Os dias que se seguiram foram para Draco como uma amostra do inferno. Ele era obrigado a auxiliar Filch na limpeza (sem magia, em solidariedade com o zelador abortado), a ajeitar as salas após o final do dia, a fazer diversos serviços mais pesados para Hagrid - que, de repente, parecia muito interessado em ter um ajudante e virtualmente incapaz de fazer qualquer coisa sozinho - quer dizer, qualquer coisa que envolvesse esforço físico, cansaço ou que parecesse chatear Draco ao extremo.

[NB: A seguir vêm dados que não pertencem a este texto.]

(** * rate-limit-redis: the sliding-window limiter of [src/index.ts]

    The limiter keeps no state of its own.  Every window record lives in a
    Redis sorted set, one per identifier, and the three methods of
    [RateLimiter] ([check], [consume], [reset]) are short scripts of Redis
    commands.  The development has three layers:

    - [Redis]: the commands the limiter issues, as functions on a finite map
      from keys to sorted sets with an optional expiry;
    - the limiter itself, written in a small state-and-completion monad so
      that each method reads like its TypeScript source;
    - the properties of the limiter.

    Conventions.  Numbers are integers ([Z]): [windowMs], [max], [cost],
    scores and timestamps.  A [Date] is its millisecond timestamp.  A call
    runs at one instant [now]: it is what [Date.now()] returns and it is the
    clock of the store while the commands of that call execute.  The value
    [Math.random()] draws for the [i]-th entry of a call is given by its
    rendering [random i].  The keys of the store hold sorted sets only, and
    the store answers every command: a lost connection is outside the
    model, so no method below ever completes with a throw, although the
    monad lets one pass through. *)

From Stdlib Require Import Ascii.
From stdpp Require Import gmap strings pretty list fin_maps.

Open Scope Z_scope.

(** ** JavaScript's [||] on the values the limiter applies it to *)

(** [x || d] on a number that may be [undefined]: [undefined] and [0] are
    falsy, every other integer (negative ones included) is truthy. *)
Definition js_or (x : option Z) (d : Z) : Z :=
  match x with
  | Some v => if decide (v = 0) then d else v
  | None => d
  end.

(** [x || d] on a string that may be [undefined]: [undefined] and the empty
    string are falsy. *)
Definition js_or_string (x : option string) (d : string) : string :=
  match x with
  | Some v => if decide (v = "") then d else v
  | None => d
  end.

(** ** The store *)

Module Redis.

(** A key holds a sorted set (member to score) and, possibly, the instant
    at which it expires. *)
Record record := Record_ { zset : gmap string Z; expire : option Z }.

Abbreviation db := (gmap string record).

(** A key is expired once the clock is past its expiry. *)
Definition expired (t : Z) (r : record) : bool :=
  match expire r with
  | Some e => bool_decide (e < t)
  | None => false
  end.

(** Every command first drops the key it addresses if it is expired. *)
Definition expireIfNeeded (t : Z) (key : string) (s : db) : db :=
  match s !! key with
  | Some r => if expired t r then delete key s else s
  | None => s
  end.

Inductive command :=
| ZREMRANGEBYSCORE (key : string) (min max : Z)
| ZCARD (key : string)
| PTTL (key : string)
| ZADD (key : string) (score : Z) (member : string)
| PEXPIRE (key : string) (ms : Z)
| DEL (key : string).

Definition in_range (min max : Z) (score : Z) : Prop := min ≤ score ≤ max.

Definition zremrangebyscore (key : string) (min max : Z) (s : db) : Z * db :=
  match s !! key with
  | Some r =>
      let kept := filter (λ ms, ¬ in_range min max ms.2) (zset r) in
      let removed := Z.of_nat (size (zset r)) - Z.of_nat (size kept) in
      (removed,
       if decide (kept = ∅) then delete key s
       else <[key := Record_ kept (expire r)]> s)
  | None => (0, s)
  end.

Definition zcard (key : string) (s : db) : Z * db :=
  match s !! key with
  | Some r => (Z.of_nat (size (zset r)), s)
  | None => (0, s)
  end.

(** [-2]: no such key; [-1]: the key has no expiry. *)
Definition pttl (t : Z) (key : string) (s : db) : Z * db :=
  match s !! key with
  | Some r =>
      match expire r with
      | Some e => (Z.max (e - t) 0, s)
      | None => (-1, s)
      end
  | None => (-2, s)
  end.

(** Adding to a missing key creates it, without expiry; adding a member
    that is already there only updates its score. *)
Definition zadd (key : string) (score : Z) (member : string) (s : db)
  : Z * db :=
  match s !! key with
  | Some r =>
      (if zset r !! member is Some _ then 0 else 1,
       <[key := Record_ (<[member := score]> (zset r)) (expire r)]> s)
  | None => (1, <[key := Record_ {[member := score]} None]> s)
  end.

(** An expiry that is not in the future deletes the key. *)
Definition pexpire (t : Z) (key : string) (ms : Z) (s : db) : Z * db :=
  match s !! key with
  | Some r =>
      (1, if decide (t + ms ≤ t) then delete key s
          else <[key := Record_ (zset r) (Some (t + ms))]> s)
  | None => (0, s)
  end.

Definition del (key : string) (s : db) : Z * db :=
  match s !! key with
  | Some _ => (1, delete key s)
  | None => (0, s)
  end.

(** One command, run when the clock of the store shows [t]: its reply and
    the store it leaves. *)
Definition run (t : Z) (c : command) (s : db) : Z * db :=
  match c with
  | ZREMRANGEBYSCORE key min max =>
      zremrangebyscore key min max (expireIfNeeded t key s)
  | ZCARD key => zcard key (expireIfNeeded t key s)
  | PTTL key => pttl t key (expireIfNeeded t key s)
  | ZADD key score member => zadd key score member (expireIfNeeded t key s)
  | PEXPIRE key ms => pexpire t key ms (expireIfNeeded t key s)
  | DEL key => del key (expireIfNeeded t key s)
  end.

(** A [MULTI] ... [EXEC] batch: the commands run in order, with nothing in
    between, and the replies come back in the same order. *)
Fixpoint run_multi (t : Z) (cs : list command) (s : db) : list Z * db :=
  match cs with
  | [] => ([], s)
  | c :: cs =>
      let '(reply, s1) := run t c s in
      let '(replies, s2) := run_multi t cs s1 in
      (reply :: replies, s2)
  end.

Filch adorava também mandá-lo tentar deter Pirraça durante seu horário "voluntário", o que não era uma das tarefas mais agradáveis ou fáceis do mundo. A professora Sprout, pelo menos, era uma das bruxas mais brandas: suas detenções não eram desumanas, embora Draco estivesse sempre machucado quando saísse delas. Grande parte disto era culpa sua, que ajudava no manuseio e organização da estufa com tanta boa vontade quanto um trasgo, o que geralmente irritava uma série de plantas. Ironicamente, quem se enfurecera com ele fora Snape. Aparentemente, o professor não gostara nada de ver um aluno da casa que dirigia naquela situação, e decidira que o garoto merecia ser tratado quase no mesmo nível que Harry Potter.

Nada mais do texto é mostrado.